Mental Health and Sports

According to a 2015 study published by NPR, only 25% of adults over 30 play sports although 73% of them played when they were younger.  The top sports played by adults are “golf, basketball, baseball/softball, soccer, and running or track.”  I am a runner although, I must admit, when I get busy I slack off.  Men are more than twice as likely to play sports than women although that gender gap does not exist among the youth.  By the time adults reach 50, only 20% play sports.  Lower income are half as likely to play as upper income.

Half of the adults that play sports say they do it for their health.  I know that is my reason.  A 2013 study published in the International Journal of Behavioral Nutrition and Physical Activity discovered the greatest benefits to physical activity kick in when moderate activity is done for 150 minutes a week or intense activity is done for 75 minutes a week.  That comes out to 30 minutes, five days a week for those in the moderate activity category like me. 

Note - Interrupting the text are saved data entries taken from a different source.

Lemma multi_turn_sends_the_history_witness :
  ClaudeCodeDemo.demo_multi_turn
    (Scripted.mkWorld (Some "sk-test") true
       [inl ["class Calculator:"]; inl ["def add(self, a, b):"]]) =
    (inl true, unreachable_world,
     [nl ++ "=== Demo 5: Multi-turn Conversation ===";
      nl ++ "Turn 1:";
      "class Calculator:";
      nl ++ "Turn 2:";
      "def add(self, a, b):";
      nl ++ "Completed 2 turns"]).
Proof.
  exact (proj1
    (multi_turn_sends_the_history (X := Scripted.externals)
       (Scripted.mkWorld (Some "sk-test") true
          [inl ["class Calculator:"]; inl ["def add(self, a, b):"]])
       tt
       (Scripted.mkWorld (Some "sk-test") true
          [inl ["class Calculator:"]; inl ["def add(self, a, b):"]]) []
       tt
       (Scripted.mkWorld (Some "sk-test") true
          [inl ["class Calculator:"]; inl ["def add(self, a, b):"]]) []
       "class Calculator:" []
       (Scripted.mkWorld (Some "sk-test") true [inl ["def add(self, a, b):"]])
       [] eq_refl eq_refl eq_refl)
    "def add(self, a, b):" [] unreachable_world [] eq_refl).
Defined.

Lemma shorten_300_keeps_the_first_300_witness :
  ClaudeCodeDemo.shorten_300 "class Calculator:" = "class Calculator:" /\
  String.length (ClaudeCodeDemo.shorten_300 (str_mul "ab" 200)) = 303.
Proof.
  split.
  - apply (proj1 (proj2 (proj2
      (shorten_300_keeps_the_first_300 "class Calculator:")))).
    simpl. lia.
  - apply (proj2 (proj2 (proj2
      (shorten_300_keeps_the_first_300 (str_mul "ab" 200))))).
    vm_compute. lia.
Defined.

Lemma error_handling_demo_prints_a_preview_witness :
  ClaudeCodeDemo.demo_error_handling
    (Scripted.mkWorld (Some "sk-test") true [inl ["Use try."]]) =
    (inl true, unreachable_world,
     [nl ++ "=== Demo 6: Error Handling ===";
      "Success!";
      "Use try...."]).
Proof.
  exact (proj1
    (error_handling_demo_prints_a_preview (X := Scripted.externals)
       (Scripted.mkWorld (Some "sk-test") true [inl ["Use try."]])
       tt (Scripted.mkWorld (Some "sk-test") true [inl ["Use try."]]) []
       tt (Scripted.mkWorld (Some "sk-test") true [inl ["Use try."]]) []
       "Use try." [] unreachable_world []
       eq_refl eq_refl eq_refl)).
Defined.

Lemma failing_pip_ends_the_script_witness :
  ClaudeCodeDemo.main (X := broken_pip) tt =
    (inl tt, tt,
     ["Claude API Demo Starting...";
      str_mul "=" 50;
      "Installing Anthropic SDK...";
      nl ++ "Demo failed: Command returned non-zero exit status 1."]).
Proof.
  exact (proj1 (failing_pip_ends_the_script (X := broken_pip))
           tt Scripted.ModuleNotFoundError tt []
           (error "CalledProcessError"
              "Command returned non-zero exit status 1.") tt []
           eq_refl eq_refl eq_refl eq_refl eq_refl).
Defined.

Lemma claude_run_all_demos_summary_witness :
  exists k w1 o1,
    k <= 6 /\
    ClaudeCodeDemo.main (W := unit) tt =
      (inl tt, w1, (o1 ++ [separator_line; summary_line k 6])%list).
Proof.
  exact (claude_run_all_demos_summary (W := unit) tt
           tt ["Installing Anthropic SDK..."; "✓ Anthropic SDK installed"]
           tt ["✓ API key configured from .env file"]
           true tt
           ["ℹ️ Claude CLI not found (optional)";
            "Install with: npm install -g @anthropic-ai/claude-code"]
           offline_uninterrupted eq_refl eq_refl eq_refl).
Defined.

Lemma simple_run_all_demos_summary_witness :
  exists k w1 o1,
    k <= 4 /\
    SimpleClaudeDemo.main (W := unit) tt =
      (inl tt, w1, (o1 ++ [separator_line; summary_line k 4])%list).
Proof.
  exact (simple_run_all_demos_summary (W := unit) tt
           tt ["✓ API key configured from .env file"]
           tt ["Installing Anthropic SDK..."; "✓ Anthropic SDK installed"]
           offline_uninterrupted eq_refl eq_refl).
Defined.

Lemma shared_demos_agree_when_the_import_succeeds_witness :
  SimpleClaudeDemo.demo_code_review interrupted_world =
  ClaudeCodeDemo.demo_code_review interrupted_world.
Proof.
  exact (proj1 (proj2 (proj2
    (shared_demos_agree_when_the_import_succeeds
       (X := Scripted.externals) interrupted_world tt interrupted_world []
       eq_refl)))).
Defined.

Lemma interrupt_in_the_first_request_ends_the_script_witness :
  ClaudeCodeDemo.main
    (Scripted.mkWorld (Some "sk-test") true [inr KeyboardInterrupt]) =
    (inl tt, unreachable_world,
     ["Claude API Demo Starting...";
      str_mul "=" 50;
      "✓ Anthropic SDK available";
      "✓ API key configured from .env file";
      "ℹ️ Claude CLI not found (optional)";
      nl ++ "=== Demo 1: Hello World ===";
      interrupted_line]).
Proof.
  exact (proj1
    (interrupt_in_the_first_request_ends_the_script (X := Scripted.externals))
    (Scripted.mkWorld (Some "sk-test") true [inr KeyboardInterrupt])
    (Scripted.mkWorld (Some "sk-test") true [inr KeyboardInterrupt])
    ["✓ Anthropic SDK available"]
    (Scripted.mkWorld (Some "sk-test") true [inr KeyboardInterrupt])
    ["✓ API key configured from .env file"]
    true
    (Scripted.mkWorld (Some "sk-test") true [inr KeyboardInterrupt])
    ["ℹ️ Claude CLI not found (optional)"]
    tt (Scripted.mkWorld (Some "sk-test") true [inr KeyboardInterrupt]) []
    tt (Scripted.mkWorld (Some "sk-test") true [inr KeyboardInterrupt]) []
    KeyboardInterrupt unreachable_world []
    eq_refl eq_refl eq_refl eq_refl eq_refl (fun _ => eq_refl)
    eq_refl eq_refl).
Defined.
Lemma digits_truthy s : JS.truthy_string (JS.digits s) = true.
Proof.
  unfold JS.digits.
  pose proof (DecimalPos.Unsigned.to_uint_nonnil s) as H.
  destruct (Pos.to_uint s); try reflexivity.
  now elim H.
Qed.

Lemma toString_finite_truthy ds n :
  JS.truthy_string ds = true -> JS.truthy_string (JS.toString_finite ds n) = true.
Proof.
  intros Hds. unfold JS.toString_finite.
  repeat match goal with
         | |- context [if ?b then _ else _] => destruct b
         end;
    repeat (rewrite truthy_append; cbn [JS.truthy_string]);
    rewrite ?Hds, ?orb_true_r; reflexivity.
Qed.

(** A Number never prints as the empty string. *)
Lemma Number_toString_truthy x : JS.truthy_string (JS.Number_toString x) = true.
Proof.
  destruct x as [ | [] | | [] s n ]; try reflexivity.
  apply toString_finite_truthy, digits_truthy.
Qed.

(** ** Objects *)

Lemma get_set_same o k v : Obj.get (Obj.set o k v) k = v.
Proof.
  induction o as [ | [k' v'] o IH ]; simpl.
  - now rewrite String.eqb_refl.
  - destruct (String.eqb_spec k' k) as [E | N]; simpl.
    + now rewrite E, String.eqb_refl.
    + apply String.eqb_neq in N. now rewrite N.
Qed.

Lemma get_set_other o k v k' :
  k' <> k -> Obj.get (Obj.set o k v) k' = Obj.get o k'.
Proof.
  intros N. induction o as [ | [k0 v0] o IH ]; simpl.
  - apply not_eq_sym, String.eqb_neq in N. now rewrite N.
  - destruct (String.eqb_spec k0 k) as [E | N0]; simpl.
    + subst k0. apply not_eq_sym, String.eqb_neq in N. now rewrite N.
    + now rewrite IH.
Qed.

Lemma keys_set_present o k v :
  In k (Obj.keys o) -> Obj.keys (Obj.set o k v) = Obj.keys o.
Proof.
  induction o as [ | [k' v'] o IH ]; simpl; intros H.
  - contradiction.
  - destruct (String.eqb_spec k' k) as [E | N]; simpl.
    + reflexivity.
    + f_equal. apply IH. destruct H as [H | H]; [ contradiction | exact H ].
Qed.
(** * Properties *)

(** ** Registers *)

Lemma mask16_range (v : Z) : 0 <= Z.land v 0xFFFF <= 65535.
Proof.
  change (Z.land v 0xFFFF) with (Z.land v (Z.ones 16)).
  rewrite Z.land_ones; [| lia].
  pose proof (Z.mod_pos_bound v (2 ^ 16) ltac:(lia)). lia.
Qed.

Lemma split_join_halves (v : Z) :
  Z.lor (Z.shiftl (Z.land (Z.shiftr v 16) 0xFFFF) 16) (Z.land (Z.land v 0xFFFF) 0xFFFF)
  = Z.land v 0xFFFFFFFF.
Proof.
  change 0xFFFF with (Z.ones 16). change 0xFFFFFFFF with (Z.ones 32).
  apply Z.bits_inj'. intros n Hn.
  rewrite Z.lor_spec, !Z.land_spec, Z.shiftl_spec by lia.
  destruct (Z.lt_ge_cases n 16) as [Hlo | Hhi].
  - rewrite (Z.testbit_neg_r _ (n - 16)) by lia.
    rewrite (Z.testbit_ones_nonneg 16 n), (Z.testbit_ones_nonneg 32 n) by lia.
    replace (n <? 16) with true by (symmetry; apply Z.ltb_lt; lia).
    replace (n <? 32) with true by (symmetry; apply Z.ltb_lt; lia).
    now rewrite !andb_true_r.
  - rewrite Z.land_spec, Z.shiftr_spec by lia.
    replace (n - 16 + 16) with n by lia.
    rewrite (Z.testbit_ones_nonneg 16 n), (Z.testbit_ones_nonneg 32 n),
      (Z.testbit_ones_nonneg 16 (n - 16)) by lia.
    replace (n <? 16) with false by (symmetry; apply Z.ltb_ge; lia).
    rewrite !andb_false_r, orb_false_r. f_equal.
    destruct (Z.lt_ge_cases n 32).
    + transitivity true; [apply Z.ltb_lt | symmetry; apply Z.ltb_lt]; lia.
    + transitivity false; [apply Z.ltb_ge | symmetry; apply Z.ltb_ge]; lia.
Qed.

Lemma write_dword_low (a v : Z) (st : EmulatorState) :
  modbus_registers (write_modbus a v "DW" st) !! a = Some (Z.land v 0xFFFF).
Proof.
  cbn. rewrite lookup_insert_ne by lia. apply lookup_insert_eq.
Qed.

Lemma write_dword_high (a v : Z) (st : EmulatorState) :
  modbus_registers (write_modbus a v "DW" st) !! (a + 1)
  = Some (Z.land (Z.shiftr v 16) 0xFFFF).
Proof. cbn. apply lookup_insert_eq. Qed.

(** C2: a double-word write followed by a double-word read of the same
    address returns the value masked to 32 bits, at every address, for
    every integer value and in every state; the low half is stored at the
    address and the high half at the next one. *)
Theorem dword_round_trip (a v : Z) (st : EmulatorState) :
  read_modbus a "DW" (write_modbus a v "DW" st) = Z.land v 0xFFFFFFFF
  ∧ modbus_registers (write_modbus a v "DW" st) !! a = Some (Z.land v 0xFFFF)
  ∧ modbus_registers (write_modbus a v "DW" st) !! (a + 1)
    = Some (Z.land (Z.shiftr v 16) 0xFFFF).
Proof.
  split; [| split]; [| apply write_dword_low | apply write_dword_high].
  unfold read_modbus, reg_get. change (String.eqb "DW" "DW") with true. cbv iota.
  rewrite write_dword_low, write_dword_high. cbn [default].
  apply split_join_halves.
Qed.

Lemma write_modbus_keeps_16bit (a v : Z) (size : string) (st : EmulatorState) :
  registers_16bit st → registers_16bit (write_modbus a v size st).
Proof.
  intros Hst address value. unfold write_modbus.
  destruct (String.eqb size "DW"); cbn.
  - rewrite lookup_insert. case_decide as H1.
    { intros [= <-]. apply mask16_range. }
    rewrite lookup_insert. case_decide as H2.
    { intros [= <-]. apply mask16_range. }
    apply Hst.
  - rewrite lookup_insert. case_decide as H1.
    { intros [= <-]. apply mask16_range. }
    apply Hst.
Qed.

Lemma apply_op_keeps_16bit (o : op) (st : EmulatorState) :
  registers_16bit st → registers_16bit (apply_op o st).
Proof.
  intros Hst. destruct o; cbn [apply_op];
    try (apply write_modbus_keeps_16bit; exact Hst);
    try exact Hst.
  - unfold set_di. destruct (in_range 1 24 pin); exact Hst.
  - unfold set_do. destruct (in_range 1 12 pin); exact Hst.
  - unfold set_global_point. destruct (in_range 1 1000 point_num); exact Hst.
  - destruct (in_range 1 6 joint); exact Hst.
Qed.

Lemma run_ops_keeps_16bit (ops : list op) (st : EmulatorState) :
  registers_16bit st → registers_16bit (run_ops ops st).
Proof.
  revert st. induction ops as [| o ops IH]; intros st Hst; [exact Hst |].
  cbn. apply IH, apply_op_keeps_16bit, Hst.
Qed.
(** ** Distinct roster ids across all operations *)

Lemma adoptAgent_accounts (w : World) (a : BskyAgent) (account : SessionAccount)
    (s : State) :
  accounts (snd (adoptAgent w a account s))
  = account :: filter (otherThan account) (accounts s).
Proof.
  unfold adoptAgent. unfold bind at 1.
  destruct (configureModeration_run w a account s) as (a' & labs & E & _).
  now rewrite E.
Qed.

Lemma createAccount_upserted (w : World) (props : CreateAccountProps) (s : State) :
  upserted (accounts s) (accounts (snd (createAccount w props s))).
Proof.
  rewrite createAccount_run.
  destruct (agent_createAccount w (trace s) props) as [[sd|]|e];
    try apply upserted_refl.
  destruct (isSessionDeactivated w (Some (sess_accessJwt sd))) as [d|e];
    try apply upserted_refl.
  rewrite adoptAgent_accounts.
  destruct d; apply upserted_step, upserted_refl.
Qed.

Lemma login_upserted (w : World) (props : LoginProps) (logContext : string)
    (s : State) :
  upserted (accounts s) (accounts (snd (login w props logContext s))).
Proof.
  unfold login.
  unfold bind at 1. unfold gets at 1. unfold bind at 1.
  unfold emit at 1, modify at 1. unfold bind at 1. unfold liftRes at 1.
  destruct (agent_login w (trace s) props) as [[sd|]|e];
    try apply upserted_refl.
  unfold bind at 1. unfold liftRes at 1.
  unfold agentToSessionAccount. cbn [session agentService].
  destruct (isSessionDeactivated w (Some (sess_accessJwt sd))) as [d|e];
    try apply upserted_refl.
  rewrite adoptAgent_accounts. apply upserted_step, upserted_refl.
Qed.

Lemma initSession_upserted (w : World) (account : SessionAccount) (s : State) :
  upserted (accounts s) (accounts (snd (initSession w account s))).
Proof.
  destruct (canReusePrevSession w account) eqn:C.
  - rewrite initSession_reuse_run by assumption.
    apply upserted_step, upserted_refl.
  - rewrite initSession_resume_run by assumption.
    pose proof (resumeWithRetry_upserted w account s) as U.
    destruct (resumeWithRetry w account s) as [[a2|e] s2]; exact U.
Qed.

Lemma perform_keeps_distinct (w : World) (op : Operation) (st : State) :
  NoDup (dids (accounts st)) -> wellFormed op ->
  NoDup (dids (accounts (snd (perform w op st)))).
Proof.
  intros N WF. destruct op; cbn [perform].
  - eapply upserted_NoDup; [apply createAccount_upserted | exact N].
  - eapply upserted_NoDup; [apply login_upserted | exact N].
  - run. now rewrite dids_clearTokens.
  - exact N.
  - eapply upserted_NoDup; [apply initSession_upserted | exact N].
  - destruct account as [a|].
    + unfold resumeSession. rewrite resumeSessionWith_run. cbn [snd].
      eapply upserted_NoDup; [apply initSession_upserted | exact N].
    + exact N.
  - run. now apply NoDup_dids_others.
  - unfold selectAccount. rewrite selectAccountWith_run.
    pose proof (initSession_upserted w account (withSwitching true st)) as U.
    destruct (initSession w account (withSwitching true st)) as [[u|e] s1];
      cbn [snd] in *; eapply upserted_NoDup; eauto.
  - eapply upserted_NoDup; [apply quiet_persistSession | exact N].
  - cbn [wellFormed] in WF.
    destruct (currentAccount w st) as [cur|e] eqn:C.
    + rewrite (onUpdate_run w persistedSession st cur C).
      destruct (p_currentAccount persistedSession) as [pc|].
      * destruct (truthy (refreshJwt pc)); [|exact WF].
        destruct (negb _); [|exact WF].
        eapply upserted_NoDup; [apply initSession_upserted | exact WF].
      * destruct cur; exact WF.
    + unfold onUpdate, currentAccount in *.
      unfold bind at 1. unfold gets at 1. unfold bind at 1.
      unfold liftRes at 1. rewrite C. exact N.
Qed.

(** C8: from a roster with pairwise-distinct ids, upsertAccount leaves
    pairwise-distinct ids, with exactly one entry for the upserted id,
    namely the supplied account, at the front, followed by the other
    entries in their former order; upserting the same id again with other
    values leaves the later values at the front and the same tail.  And
    every operation of [perform], run from such a roster, ends with
    pairwise-distinct ids (a snapshot read by the subscription being one
    whose own roster has distinct ids). *)
Theorem upsertAccount_unique_front
    (w : World) (account : SessionAccount) (st : State) :
  NoDup (dids (accounts st)) ->
  let st1 := snd (upsertAccount account st) in
  fst (upsertAccount account st) = Ok tt /\
  NoDup (dids (accounts st1)) /\
  length (filter (fun a => sameDid a account) (accounts st1)) = 1 /\
  hd_error (accounts st1) = Some account /\
  tl (accounts st1) = filter (otherThan account) (accounts st) /\
  (forall a, In a (accounts st) -> did a <> did account ->
             In a (accounts st1)) /\
  (forall again, did again = did account ->
     let st2 := snd (upsertAccount again st1) in
     accounts st2 = again :: filter (otherThan account) (accounts st) /\
     NoDup (dids (accounts st2)) /\
     length (filter (fun a => sameDid a again) (accounts st2)) = 1) /\
  (forall op, wellFormed op ->
     NoDup (dids (accounts (snd (perform w op st))))).
Proof.
  intros H. rewrite upsertAccount_run. cbn [fst snd accounts hd_error tl].
  assert (One : forall a l, length (filter (fun x => sameDid x a)
                    (a :: filter (otherThan a) l)) = 1).
  { intros a l. simpl. unfold sameDid at 1. rewrite String.eqb_refl. simpl.
    now rewrite same_in_others_nil. }
  assert (Again : forall again, did again = did account ->
            again :: filter (otherThan again)
                       (account :: filter (otherThan account) (accounts st))
            = again :: filter (otherThan again) (accounts st)).
  { intros again E. rewrite (others_idempotent account again) by assumption.
    f_equal. apply filter_ext. intro a. unfold otherThan, sameDid.
    now rewrite E. }
  split; [reflexivity|].
  split; [now apply NoDup_dids_upsert|].
  split; [apply One|].
  split; [reflexivity|].
  split; [reflexivity|].
  split; [intros a Hin Hne; right; now apply others_keeps_order|].
  split.
  - intros again E. rewrite upsertAccount_run. cbn [snd accounts].
    rewrite (Again again E). repeat split.
    + f_equal. apply filter_ext. intro a. unfold otherThan, sameDid.
      now rewrite E.
    + now apply NoDup_dids_upsert.
    + apply One.
  - intros op WF. now apply perform_keeps_distinct.
Qed.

“This study concluded that there were many different psychological and social health benefits reported, with the most common being improved self-esteem and improved social interaction/integration, followed by fewer depressive symptoms.”  They found “sport represents a chosen leisure-time activity and aims for recreation, enjoyment and social interaction which promotes well-being. Furthermore, these improved levels of well-being are not associated with physical activity that implies compulsion which to an extent, housework and active transport do…  They found significant benefits of participation on reduced psychological distress for all types of activity with participants only needing a minimum of 20 per week to have significant differences in mental health measures”

Playing sports or exercising with friends is the best way to stay motivated.  “There is consistent evidence that club-based and team-based sport participation, when compared to other individual forms of physical activity, is associated with better psychological and social health outcomes.”  There is a caution here for those trying to live a spiritual lifestyle.  Many people in sports clubs are secular and self-absorbed.  It is a great place to witness for God.  However those that are weak in their faith can be lead down a path of materialism that will damage the spiritual life.  The ideal situation is to find a spiritual group of friends to play sports.  This will provide physical, psychological and spiritual benefits.

 

References:

NPR. Sports & health in America.  Harvard T.H. Chan School of Public Health (June, 2015)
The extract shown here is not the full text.